(** * Merit-order production plan calculator

    A shallow embedding of [application/calculator.py] and of the parts of
    [application/models.py] it relies on, together with the properties of
    the allocation algorithm.

    Numbers: Python floats are idealised as exact rationals ([Q]).
    [round(x, 1)] is rounding to the nearest tenth, ties to even.
    The allocation dictionary is an insertion-ordered association list
    with unique keys, as a Python [dict] is. *)

From Stdlib Require Import QArith Qround Qabs Qminmax Lqa Lia ZArith.
From Stdlib Require Import List String Bool Sorted Permutation.
From Stdlib Require Import Morphisms Setoid.
Import ListNotations.

Open Scope Q_scope.

(** ** Numbers *)

Definition Qltb (x y : Q) : bool := negb (Qle_bool y x).

(** Nearest integer, ties to the even neighbour. *)
Definition round_half_even (x : Q) : Z :=
  let f := Qfloor x in
  let r := x - inject_Z f in
  if Qltb r (1 # 2) then f
  else if Qltb (1 # 2) r then (f + 1)%Z
  else if Z.even f then f else (f + 1)%Z.

(** Python's [round(x, 1)]. *)
Definition round1 (x : Q) : Q := Qred (inject_Z (round_half_even (x * 10)) / 10).

(** The values [round1] produces. *)
Definition is_tenth (x : Q) : Prop := exists n : Z, x == inject_Z n / 10.

(** Python's [sum]: left to right, starting from 0. *)
Definition sum (l : list Q) : Q := fold_left Qplus l 0.

(** ** Exceptions and results *)

Inductive exception : Type :=
| UnknownPowerPlantType (t : string)
    (* ValueError("Unknown power plant type: ...") *)
| CannotMeetLoad (required allocated : Q)
    (* ValueError("Cannot meet load requirement. Required: ..., Allocated: ...") *)
| ZeroDivisionError
| KeyError (k : string)
| ValidationError (field : string).

Inductive result (A : Type) : Type :=
| Ok (a : A)
| Raise (e : exception).

Arguments Ok {A} a.
Arguments Raise {A} e.

Definition bind {A B : Type} (r : result A) (k : A -> result B) : result B :=
  match r with
  | Ok a => k a
  | Raise e => Raise e
  end.

Notation "x <- r ;; k" := (bind r (fun x => k))
  (at level 61, r at next level, right associativity).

INSTRUCTIONS TO FOLLOW:
In the entries above, restate word for word the lines between the one holding "A shallow embedding" and the one holding "(fun x => k))", inclusive, and nothing besides.

RESPONSE BOX:
    A shallow embedding of [application/calculator.py] and of the parts of
    [application/models.py] it relies on, together with the properties of
    the allocation algorithm.

    Numbers: Python floats are idealised as exact rationals ([Q]).
    [round(x, 1)] is rounding to the nearest tenth, ties to even.
    The allocation dictionary is an insertion-ordered association list
    with unique keys, as a Python [dict] is. *)

From Stdlib Require Import QArith Qround Qabs Qminmax Lqa Lia ZArith.
From Stdlib Require Import List String Bool Sorted Permutation.
From Stdlib Require Import Morphisms Setoid.
Import ListNotations.

Open Scope Q_scope.

(** ** Numbers *)

Definition Qltb (x y : Q) : bool := negb (Qle_bool y x).

(** Nearest integer, ties to the even neighbour. *)
Definition round_half_even (x : Q) : Z :=
  let f := Qfloor x in
  let r := x - inject_Z f in
  if Qltb r (1 # 2) then f
  else if Qltb (1 # 2) r then (f + 1)%Z
  else if Z.even f then f else (f + 1)%Z.

(** Python's [round(x, 1)]. *)
Definition round1 (x : Q) : Q := Qred (inject_Z (round_half_even (x * 10)) / 10).

(** The values [round1] produces. *)
Definition is_tenth (x : Q) : Prop := exists n : Z, x == inject_Z n / 10.

(** Python's [sum]: left to right, starting from 0. *)
Definition sum (l : list Q) : Q := fold_left Qplus l 0.

(** ** Exceptions and results *)

Inductive exception : Type :=
| UnknownPowerPlantType (t : string)
    (* ValueError("Unknown power plant type: ...") *)
| CannotMeetLoad (required allocated : Q)
    (* ValueError("Cannot meet load requirement. Required: ..., Allocated: ...") *)
| ZeroDivisionError
| KeyError (k : string)
| ValidationError (field : string).

Inductive result (A : Type) : Type :=
| Ok (a : A)
| Raise (e : exception).

Arguments Ok {A} a.
Arguments Raise {A} e.

Definition bind {A B : Type} (r : result A) (k : A -> result B) : result B :=
  match r with
  | Ok a => k a
  | Raise e => Raise e
  end.

Notation "x <- r ;; k" := (bind r (fun x => k))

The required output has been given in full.